Despite these limitations, the study presents several important strengths. To our knowledge, it is the first epidemiological study to reveal associations between comorbidity of anxiety-ED and macronutrient intake. All data were collected with validated questionnaires, using a very large and diverse sample of adults recruited from the general population. Moreover, macronutrient intakes were estimated based on a mean of nearly nine 24-h dietary records, validated against dietitian interviews and various biomarkers of nutritional status [26,27,28]. Given the high prevalence of mental comorbidity, the results of our study can be used for public health needs assessment.
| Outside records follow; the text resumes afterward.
Fixpoint memcmp (a b : bytes) : Z :=
  match a, b with
  | x :: a, y :: b => if x =? y then memcmp a b else x - y
  | _, _ => 0
  end.
Definition CompareSockaddr (lhs rhs : sockaddr) : bool :=
  if negb (ss_family lhs =? ss_family rhs) then ss_family lhs <? ss_family rhs
  else if ss_family lhs =? AF_INET then
    let c := u32 (net_word (sin_addr lhs) - net_word (sin_addr rhs)) in
    if c =? 0 then sin_port lhs <? sin_port rhs else c <? 0
  else
    let c := memcmp (sin_addr lhs) (sin_addr rhs) in
    if c =? 0 then sin_port lhs <? sin_port rhs else c <? 0.
(** The keys that a map with this order takes for one. *)
Definition same_key (a b : sockaddr) : bool := negb (CompareSockaddr a b) && negb (CompareSockaddr b a).

(** ** Sessions *)

Inductive handshake := NEW_SESSION | HANDSHAKE_REQUESTED | COOKIE_GENERATED | ESTABLISHED.

Record latency := { lat : Z; lat_min : Z; lat_max : Z; lat_count : Z; lat_sum : Z; lat_var_sum : Z }.
Definition no_latency : latency := Build_latency 0 0x7fffffff 0 0 0 0.
Definition count_latency (v : Z) (l : latency) : latency :=
  Build_latency v (if v <? lat_min l then v else lat_min l) (if lat_max l <? v then v else lat_max l)
    (s64 (lat_count l + 1)) (s64 (lat_sum l + v)) (s64 (lat_var_sum l + v * v)).

(** What is known of the other side's clock, and of its packets. *)
Record clocks := { start_rtxtime : Z; start_rxtime : Z; min_cycle_rxdiff : Z; next_cycle : Z }.
Record receipt := { next_rx_id : Z; num_lost : Z; last_rxtime : Z }.

(** [rx]: None before the first packet.  [last_ackinfo]: the number in the text, in
    microseconds; None for the empty text. *)
Record Session := {
  usec_per_pkt : Z; usec_per_print : Z; remoteaddr : sockaddr;
  handshake_state : handshake; handshake_retry_count : Z;
  next_tx_id : Z; next_rxack_id : Z; next_send : Z; next_txack_index : Z;
  tx : Packet; rx : option Packet; last_ackinfo : option Z; last_print : Z;
  clk : clocks; rcv : receipt; lat_tx : latency; lat_rx : latency;
}.

(** Assignments to one member. *)
Definition set_usec_per_pkt x (s : Session) : Session :=
  Build_Session x (usec_per_print s) (remoteaddr s) (handshake_state s) (handshake_retry_count s) (next_tx_id s) (next_rxack_id s) (next_send s) (next_txack_index s) (tx s) (rx s) (last_ackinfo s) (last_print s) (clk s) (rcv s) (lat_tx s) (lat_rx s).
Definition set_handshake_state x (s : Session) : Session :=
  Build_Session (usec_per_pkt s) (usec_per_print s) (remoteaddr s) x (handshake_retry_count s) (next_tx_id s) (next_rxack_id s) (next_send s) (next_txack_index s) (tx s) (rx s) (last_ackinfo s) (last_print s) (clk s) (rcv s) (lat_tx s) (lat_rx s).
Definition set_handshake_retry_count x (s : Session) : Session :=
  Build_Session (usec_per_pkt s) (usec_per_print s) (remoteaddr s) (handshake_state s) x (next_tx_id s) (next_rxack_id s) (next_send s) (next_txack_index s) (tx s) (rx s) (last_ackinfo s) (last_print s) (clk s) (rcv s) (lat_tx s) (lat_rx s).
Definition set_next_tx_id x (s : Session) : Session :=
  Build_Session (usec_per_pkt s) (usec_per_print s) (remoteaddr s) (handshake_state s) (handshake_retry_count s) x (next_rxack_id s) (next_send s) (next_txack_index s) (tx s) (rx s) (last_ackinfo s) (last_print s) (clk s) (rcv s) (lat_tx s) (lat_rx s).
Definition set_next_rxack_id x (s : Session) : Session :=
  Build_Session (usec_per_pkt s) (usec_per_print s) (remoteaddr s) (handshake_state s) (handshake_retry_count s) (next_tx_id s) x (next_send s) (next_txack_index s) (tx s) (rx s) (last_ackinfo s) (last_print s) (clk s) (rcv s) (lat_tx s) (lat_rx s).
Definition set_next_send x (s : Session) : Session :=
  Build_Session (usec_per_pkt s) (usec_per_print s) (remoteaddr s) (handshake_state s) (handshake_retry_count s) (next_tx_id s) (next_rxack_id s) x (next_txack_index s) (tx s) (rx s) (last_ackinfo s) (last_print s) (clk s) (rcv s) (lat_tx s) (lat_rx s).
Definition set_next_txack_index x (s : Session) : Session :=
  Build_Session (usec_per_pkt s) (usec_per_print s) (remoteaddr s) (handshake_state s) (handshake_retry_count s) (next_tx_id s) (next_rxack_id s) (next_send s) x (tx s) (rx s) (last_ackinfo s) (last_print s) (clk s) (rcv s) (lat_tx s) (lat_rx s).
Definition set_tx x (s : Session) : Session :=
  Build_Session (usec_per_pkt s) (usec_per_print s) (remoteaddr s) (handshake_state s) (handshake_retry_count s) (next_tx_id s) (next_rxack_id s) (next_send s) (next_txack_index s) x (rx s) (last_ackinfo s) (last_print s) (clk s) (rcv s) (lat_tx s) (lat_rx s).
Definition set_rx x (s : Session) : Session :=
  Build_Session (usec_per_pkt s) (usec_per_print s) (remoteaddr s) (handshake_state s) (handshake_retry_count s) (next_tx_id s) (next_rxack_id s) (next_send s) (next_txack_index s) (tx s) x (last_ackinfo s) (last_print s) (clk s) (rcv s) (lat_tx s) (lat_rx s).
Definition set_last_ackinfo x (s : Session) : Session :=
  Build_Session (usec_per_pkt s) (usec_per_print s) (remoteaddr s) (handshake_state s) (handshake_retry_count s) (next_tx_id s) (next_rxack_id s) (next_send s) (next_txack_index s) (tx s) (rx s) x (last_print s) (clk s) (rcv s) (lat_tx s) (lat_rx s).
Definition set_last_print x (s : Session) : Session :=
  Build_Session (usec_per_pkt s) (usec_per_print s) (remoteaddr s) (handshake_state s) (handshake_retry_count s) (next_tx_id s) (next_rxack_id s) (next_send s) (next_txack_index s) (tx s) (rx s) (last_ackinfo s) x (clk s) (rcv s) (lat_tx s) (lat_rx s).
Definition set_clk x (s : Session) : Session :=
  Build_Session (usec_per_pkt s) (usec_per_print s) (remoteaddr s) (handshake_state s) (handshake_retry_count s) (next_tx_id s) (next_rxack_id s) (next_send s) (next_txack_index s) (tx s) (rx s) (last_ackinfo s) (last_print s) x (rcv s) (lat_tx s) (lat_rx s).
Definition set_rcv x (s : Session) : Session :=
  Build_Session (usec_per_pkt s) (usec_per_print s) (remoteaddr s) (handshake_state s) (handshake_retry_count s) (next_tx_id s) (next_rxack_id s) (next_send s) (next_txack_index s) (tx s) (rx s) (last_ackinfo s) (last_print s) (clk s) x (lat_tx s) (lat_rx s).
Definition set_lat_tx x (s : Session) : Session :=
  Build_Session (usec_per_pkt s) (usec_per_print s) (remoteaddr s) (handshake_state s) (handshake_retry_count s) (next_tx_id s) (next_rxack_id s) (next_send s) (next_txack_index s) (tx s) (rx s) (last_ackinfo s) (last_print s) (clk s) (rcv s) x (lat_rx s).
Definition set_lat_rx x (s : Session) : Session :=
  Build_Session (usec_per_pkt s) (usec_per_print s) (remoteaddr s) (handshake_state s) (handshake_retry_count s) (next_tx_id s) (next_rxack_id s) (next_send s) (next_txack_index s) (tx s) (rx s) (last_ackinfo s) (last_print s) (clk s) (rcv s) (lat_tx s) x.
(* ===== verification/IsopingSession.v ===== *)
(** * Isochronous ping: what a session works out

    The packets that were missed, the receipts that are sent back and counted, and the
    delays: the steps of handle_ack_packet against what they are for. *)

From Stdlib Require Import Sorting.Sorted.
From S2P Require Import Prelude Isoping.
Open Scope Z_scope.

(** ** The steps, and what they leave alone *)

(** The members that no received packet changes. *)
Definition fixed (s : Session) :=
  (usec_per_pkt s, usec_per_print s, remoteaddr s, handshake_state s, handshake_retry_count s, next_tx_id s, next_send s, rx s).
Definition ring (s : Session) := (tx s, next_txack_index s).
(** What the receipts change. *)
Definition counted (s : Session) := (next_rxack_id s, lat_tx s).

Ltac step_tac f := intros; unfold f, set_start_rxtime; repeat (case_match; simplify_eq/=); done.

Section steps.
Context `{!Flags}.
Implicit Types s : Session.

Lemma ack_start_keeps now id t s : fixed (ack_start now id t s) = fixed s ∧ ring (ack_start now id t s) = ring s ∧
  counted (ack_start now id t s) = counted s.
Proof. step_tac ack_start. Qed.
Lemma ack_losses_keeps id s : fixed (ack_losses id s) = fixed s ∧ ring (ack_losses id s) = ring s ∧
  counted (ack_losses id s) = counted s ∧ clk (ack_losses id s) = clk s.
Proof. step_tac ack_losses. Qed.
Lemma ack_drift_keeps now id s : fixed (ack_drift now id s) = fixed s ∧ ring (ack_drift now id s) = ring s ∧
  counted (ack_drift now id s) = counted s ∧ rcv (ack_drift now id s) = rcv s.
Proof. step_tac ack_drift. Qed.
Lemma ack_statistics_keeps now d t p s : fixed (ack_statistics now d t p s) = fixed s ∧ ring (ack_statistics now d t p s) = ring s ∧
  counted (ack_statistics now d t p s) = counted s ∧ rcv (ack_statistics now d t p s) = rcv s ∧ clk (ack_statistics now d t p s) = clk s.
Proof. step_tac ack_statistics. Qed.
Lemma ack_print_keeps now d t p s s' out : ack_print now d t p s = (s', out) →
  fixed s' = fixed s ∧ ring s' = ring s ∧ counted s' = counted s ∧ rcv s' = rcv s ∧ clk s' = clk s ∧ lat_rx s' = lat_rx s.
Proof. unfold ack_print. intros. by case_match; simplify_eq/=. Qed.
Lemma ack_cycle_keeps now d s : fixed (ack_cycle now d s) = fixed s ∧ ring (ack_cycle now d s) = ring s ∧
  counted (ack_cycle now d s) = counted s ∧ rcv (ack_cycle now d s) = rcv s ∧ lat_rx (ack_cycle now d s) = lat_rx s.
Proof. step_tac ack_cycle. Qed.
(* ===== verification/IsopingServer.v ===== *)
(** * Isochronous ping: the server's sessions

    The map of sessions and the queue of times; that only a client that returned its
    cookie has a session, that packets are sent when they are due, and what breaks the
    queue. *)

From S2P Require Import Prelude Isoping IsopingSession.
Open Scope Z_scope.

(** ** The map and the queue *)

Abbreviation node := (nat * (sockaddr * Session))%type.

Lemma CompareSockaddr_irrefl a : CompareSockaddr a a = false.
Proof.
  unfold CompareSockaddr. rewrite Z.eqb_refl. cbn [negb]. destruct (ss_family a =? AF_INET).
  - rewrite Z.sub_diag. cbn. apply Z.ltb_irrefl.
  - assert (memcmp (sin_addr a) (sin_addr a) = 0) as ->; [|cbn; apply Z.ltb_irrefl].
    induction (sin_addr a) as [|x l IH]; [done|]. cbn [memcmp]. by rewrite Z.eqb_refl.
Qed.
Lemma same_key_refl a : same_key a a = true.
Proof. unfold same_key. by rewrite CompareSockaddr_irrefl. Qed.
Lemma same_key_sym a b : same_key a b = same_key b a.
Proof. unfold same_key. apply andb_comm. Qed.

(** What holds of the session of an entry. *)
Record session_ok (limit : Z) (x : sockaddr * Session) : Prop := {
  so_addr : remoteaddr x.2 = x.1;
  so_rate : 0 < usec_per_pkt x.2 < 2 ^ 31;
  so_ring : 0 ≤ next_txack_index x.2 < ACKS;
  so_time : 0 ≤ next_send x.2 < limit;
}.
Definition keys_differ (m : list node) : Prop :=
  ∀ x y, x ∈ m → y ∈ m → x.1 ≠ y.1 → same_key x.2.1 y.2.1 = false.
(** The queue has one entry for each session. *)
Record sessions_ok (limit : Z) (st : Sessions) : Prop := {
  ok_ids : NoDup (session_map st).*1;
  ok_next : Forall (λ e : node, (e.1 < next_node st)%nat) (session_map st);
  ok_keys : keys_differ (session_map st);
  ok_each : Forall (λ e : node, session_ok limit e.2) (session_map st);
  ok_queue : (next_sends st).*1 ≡ₚ (session_map st).*1;
  ok_heap : heap_ok st = true;
}.

Lemma node_of_elem st n x : NoDup (session_map st).*1 → node_of st n = Some x ↔ (n, x) ∈ session_map st.
Proof.
  unfold node_of. intros Hnd. split.
  - intros (e & Hf & ->)%fmap_Some. apply List.find_some in Hf as [Hin Hn%Nat.eqb_eq]. destruct e as [n' x]. cbn in *. subst. by apply list_elem_of_In.
  - induction (session_map st) as [|[n' x'] m IH]; [by intros ?%not_elem_of_nil|]. cbn [List.find fst]. apply NoDup_cons in Hnd as [Hni Hnd].
    intros [[= -> ->]|Hin]%elem_of_cons; [by rewrite Nat.eqb_refl|]. destruct (Nat.eqb_spec n' n) as [->|]; [|by apply IH].
    exfalso. apply Hni. apply list_elem_of_fmap. by exists (n, x).
Qed.
Lemma node_of_update st n s k : node_of (map_update n s st) k =
  (λ x, if Nat.eqb k n then (x.1, s) else x) <$> node_of st k.
Proof.
  unfold node_of, map_update, with_map. cbn [session_map]. induction (session_map st) as [|[n' x'] m IH]; [done|].
  cbn [fmap list_fmap List.find fst snd]. destruct (Nat.eqb_spec n' n) as [->|Hne]; cbn [fst].
  - destruct (Nat.eqb_spec n k) as [->|]; [cbn; by rewrite Nat.eqb_refl|exact IH].
  - destruct (Nat.eqb_spec n' k) as [->|]; [cbn; destruct (Nat.eqb_spec k n); [lia|done]|exact IH].
Qed.
Lemma update_ids st n s : (session_map (map_update n s st)).*1 = (session_map st).*1.
Proof.
  cbn [session_map map_update with_map]. rewrite <-list_fmap_compose. apply list_fmap_ext. intros i e _. cbn. by destruct (Nat.eqb e.1 n).
Qed.
Lemma heap_ok_spec st : heap_ok st = true ↔ ∀ e, e ∈ next_sends st → ∃ x, node_of st e.1 = Some x ∧ next_send x.2 = e.2.
Proof.
  unfold heap_ok. rewrite forallb_forall. split; intros H e He.
  - specialize (H e). rewrite <-list_elem_of_In in H. specialize (H He). unfold entry_ok in H. destruct (node_of st e.1) as [x|]; [|done].
    exists x. by apply Z.eqb_eq in H.
  - apply list_elem_of_In in He. destruct (H e He) as (x & Hx & Hk). unfold entry_ok. rewrite Hx. by apply Z.eqb_eq.
Qed.

Section queue.
Context {hp : Heap} {hl : HeapLaws}.
Implicit Types st : Sessions.

(** The top of the queue: the session with the earliest time. *)
Lemma top_run limit st : sessions_ok limit st → next_sends st ≠ [] →
  ∃ n a s i, top st = Ret (n, s) ∧ (n, (a, s)) ∈ session_map st ∧ heap_top (next_sends st) = i ∧
    next_sends st !! i = Some (n, next_send s) ∧ ∀ e, e ∈ session_map st → next_send s ≤ next_send e.2.2.
Proof.
  intros [Hids _ _ _ Hq Hheap] Hne. destruct (heap_top_first (next_sends st) Hne) as ([n k] & Hi & Hmin).
  pose proof (proj1 (heap_ok_spec st) Hheap) as Hspec.
  destruct (Hspec (n, k)) as ([a s] & Hn & Hk); [by eapply list_elem_of_lookup_2|]. cbn in Hn, Hk. subst k.
  exists n, a, s, (heap_top (next_sends st)). unfold top. rewrite Hheap, Hi. cbn [fst snd]. rewrite Hn. split_and!; [done|by apply node_of_elem|done|done|].
  intros [n' [a' s']] He. cbn. assert (n' ∈ (session_map st).*1) as Hin by (apply list_elem_of_fmap; by exists (n', (a', s'))).
  rewrite <-Hq in Hin. apply list_elem_of_fmap in Hin as ([n2 k'] & -> & Hin). cbn in He. specialize (Hmin _ Hin). cbn in Hmin.
  destruct (Hspec _ Hin) as (x & Hx & Hk'). cbn in Hx, Hk'. apply (node_of_elem st n2 (a', s') Hids) in He. rewrite He in Hx. injection Hx as <-. cbn in Hk'. lia.
Qed.
Definition us_elapse (start_time_us : Z) (w : world) : Z := u64 (now w - start_time_us).
Definition file_exists (name : bytes) (w : world) : bool := bool_decide (name ∈ files w).
Definition directory_exists (path : bytes) (w : world) : bool := bool_decide (path ∈ dirs w).
Definition rm_file (name : bytes) (w : world) : bool * world :=
  if bool_decide (name ∈ files w) && may_remove w name then (true, with_files (files w ∖ {[name]}) w)
  else (false, log (lit "Cannot rm file '" ++ name ++ lit "':") w).
Definition mv_file (from_name to_name : bytes) (w : world) : bool * world :=
  if bool_decide (from_name ∈ files w) && may_rename w from_name to_name then
    (true, with_files ({[to_name]} ∪ files w ∖ {[from_name]}) w)
  else (false, log (lit "Cannot mv file '" ++ from_name ++ lit "' to '" ++ to_name ++ lit "':") w).

(** Registers a name with the outside; the result is not 0 for success. *)
Definition experiments_register_func_t : Type := bytes → world → outcome (Z * world).
Definition DummyExperimentsRegisterFunc : experiments_register_func_t := fun _ w => Ret (1, w).
(** The status is printed also where run_cmd has not set it. *)
Definition DefaultExperimentsRegisterFunc `{!CPlatform} : experiments_register_func_t := fun name w =>
  match scripts w with
  | [] => OutOfFuel
  | s :: rest =>
      r ← run_cmd [lit "register_experiment"; name] [] (secs_to_usecs 5) s;
      let w := with_scripts rest (log (lit "run_cmd:running command: " ++ logged r) w) in
      match status r with
      | None => Ub
      | Some st =>
          if (ret r <? 0) || negb (st =? 0) then
            Ret (0, log (lit "experiments:Error-Cannot register '" ++ name ++ lit "', ret:" ++ dec (ret r) ++ lit " status:" ++ dec st ++
                         lit " stdout:" ++ nul_text (run_out r) ++ lit " stderr:" ++ nul_text (run_err r)) w)
          else Ret (1, w)
      end
  end.

(** std::set iterates in the order of std::string. *)
Fixpoint string_leb (a b : bytes) : bool :=
  match a, b with
  | [], _ => true
  | _ :: _, [] => false
  | x :: a, y :: b => (x <? y) || ((x =? y) && string_leb a b)
  end.
Definition string_le (a b : bytes) : Prop := string_leb a b = true.
#[export] Instance string_le_dec : RelDecision string_le.
Proof. intros a b. unfold string_le. apply _. Defined.
Definition in_order (X : gset bytes) : list bytes := merge_sort string_le (elements X).

Record Experiments := {
  initialized_ : bool;
  config_dir_ : bytes;
  register_func_ : option experiments_register_func_t;
  registered_experiments_ : gset bytes;
  enabled_experiments_ : gset bytes;
  min_time_between_refresh_usec_ : Z;
  last_time_refreshed_usec_ : Z;
}.
Definition new_Experiments : Experiments :=
  {| initialized_ := false; config_dir_ := []; register_func_ := None; registered_experiments_ := ∅;
     enabled_experiments_ := ∅; min_time_between_refresh_usec_ := 0; last_time_refreshed_usec_ := 0 |}.
Definition with_registered (X : gset bytes) (e : Experiments) : Experiments :=
  {| initialized_ := initialized_ e; config_dir_ := config_dir_ e; register_func_ := register_func_ e; registered_experiments_ := X;
     enabled_experiments_ := enabled_experiments_ e; min_time_between_refresh_usec_ := min_time_between_refresh_usec_ e;
     last_time_refreshed_usec_ := last_time_refreshed_usec_ e |}.
Definition with_enabled (X : gset bytes) (e : Experiments) : Experiments :=
  {| initialized_ := initialized_ e; config_dir_ := config_dir_ e; register_func_ := register_func_ e;
     registered_experiments_ := registered_experiments_ e; enabled_experiments_ := X;
     min_time_between_refresh_usec_ := min_time_between_refresh_usec_ e; last_time_refreshed_usec_ := last_time_refreshed_usec_ e |}.
Definition with_last_time (t : Z) (e : Experiments) : Experiments :=
  {| initialized_ := initialized_ e; config_dir_ := config_dir_ e; register_func_ := register_func_ e;
     registered_experiments_ := registered_experiments_ e; enabled_experiments_ := enabled_experiments_ e;
     min_time_between_refresh_usec_ := min_time_between_refresh_usec_ e; last_time_refreshed_usec_ := t |}.
(** The part of Initialize that cannot fail. *)
Definition configured (config_dir : bytes) (min_time : Z) (f : experiments_register_func_t) (e : Experiments) : Experiments :=
  {| initialized_ := true; config_dir_ := config_dir; register_func_ := Some f;
     registered_experiments_ := registered_experiments_ e; enabled_experiments_ := enabled_experiments_ e;
     min_time_between_refresh_usec_ := (if min_time <? 0 then 0 else min_time); last_time_refreshed_usec_ := last_time_refreshed_usec_ e |}.

(** The object and the outside. *)
Definition sys : Type := Experiments * world.
Definition say (t : bytes) (s : sys) : sys := (s.1, log t s.2).

Definition IsInRegisteredList (name : bytes) (e : Experiments) : bool := bool_decide (name ∈ registered_experiments_ e).
Definition IsInEnabledList (name : bytes) (e : Experiments) : bool := bool_decide (name ∈ enabled_experiments_ e).
(** The path of a marker of an experiment, as a C string. *)
Definition marker (e : Experiments) (name suffix : bytes) : bytes := nul_text (config_dir_ e ++ lit "/" ++ name ++ suffix).

Definition enable_if_active (name : bytes) (s : sys) : sys :=
  let '(e, w) := s in
  if file_exists (marker e name (lit ".active")) w then
    (with_enabled ({[name]} ∪ enabled_experiments_ e) e, log (lit "experiments:'" ++ nul_text name ++ lit "' is now enabled") w)
  else s.
Fixpoint Register_Locked (names : list bytes) : M sys bool := fun s =>
  match names with
  | [] => Ret (true, s)
  | name :: names =>
      if IsInRegisteredList name s.1 then
        Register_Locked names (say (lit "experiments:'" ++ nul_text name ++ lit "' already registered") s)
      else match register_func_ s.1 with
      | None => Ub
      | Some f =>
          '(ok, w) ← f (nul_text name) s.2;
          if ok =? 0 then Ret (false, (s.1, w))
          else
            let e := with_registered ({[name]} ∪ registered_experiments_ s.1) s.1 in
            let s := (e, log (lit "experiments:Registered '" ++ nul_text name ++ lit "'") w) in
            Register_Locked names (enable_if_active name s)
      end
  end.
Definition Initialize (config_dir : bytes) (min_time : Z) (register_func : option experiments_register_func_t)
    (names_to_register : list bytes) : M sys bool := fun s =>
  let s := say (lit "experiments:initializing - config_dir:" ++ nul_text config_dir ++ lit " min_time_between_refresh:" ++ dec min_time ++ lit " us") s in
  match register_func with
  | None => Ret (false, say (lit "experiments:Error-register_func is NULL") s)
  | Some f =>
      if negb (directory_exists (nul_text config_dir) s.2) then
        Ret (false, say (lit "experiments:Error-config_dir '" ++ nul_text config_dir ++ lit "' does not exist") s)
      else
        let s := (configured config_dir min_time f s.1, s.2) in
        match names_to_register with
        | [] => Ret (true, s)
        | _ => Register_Locked names_to_register s
        end
  end.
(** Register takes the lock, by Register_Unlocked. *)
Definition Register (names : list bytes) : M sys bool := fun s =>
  if negb (initialized_ s.1) then Ret (false, say (lit "experiments:Cannot register, not initialized!") s)
  else Register_Locked names s.
Definition IsRegistered (name : bytes) : M sys bool := gets (λ s, IsInRegisteredList name s.1).
Definition GetNumOfRegisteredExperiments : M sys Z := gets (λ s, s32 (Z.of_nat (size (registered_experiments_ s.1)))).

Definition UpdateState (name : bytes) (s : sys) : sys :=
  let '(e, w) := s in
  if negb (IsInRegisteredList name e) then say (lit "experiments:'" ++ nul_text name ++ lit "' not registered") s
  else if IsInEnabledList name e then
    let file_unrequested := marker e name (lit ".unrequested") in
    if file_exists file_unrequested w then
      let w := snd (rm_file (marker e name (lit ".active")) w) in
      let w := snd (rm_file file_unrequested w) in
      (with_enabled (enabled_experiments_ e ∖ {[name]}) e, log (lit "experiments:'" ++ nul_text name ++ lit "' is now disabled") w)
    else s
  else
    let file_requested := marker e name (lit ".requested") in
    if file_exists file_requested w then
      let w := snd (mv_file file_requested (marker e name (lit ".active")) w) in
      (with_enabled ({[name]} ∪ enabled_experiments_ e) e, log (lit "experiments:'" ++ nul_text name ++ lit "' is now enabled") w)
    else s.
Definition Refresh (s : sys) : sys :=
  let s := foldl (λ s name, UpdateState name s) s (in_order (registered_experiments_ s.1)) in
  (with_last_time (us_elapse 0 s.2) s.1, s.2).
Definition IsEnabled (name : bytes) : M sys bool := fun s =>
  if negb (initialized_ s.1) then Ret (false, s)
  else
    let s := if min_time_between_refresh_usec_ s.1 <=? us_elapse (last_time_refreshed_usec_ s.1) s.2 then Refresh s else s in
    Ret (IsInEnabledList name s.1, s).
Our findings could help guide future epidemiological research, interventions, and policy development in the field of mental health, which is attracting attention in the Covid-19 pandemic context [67] yet is still far from being a public health priority [2].

Conclusions

This large population-based epidemiological study found some support for differences in macronutrient intake among individuals with pure or comorbid anxiety and ED and those without either disorder; these differences depended primarily on the ED type. Future prospective studies using clinically defined anxiety and ED featuring mediation and moderation analyses are needed to elucidate causality as well as potential effect modification of the observed associations.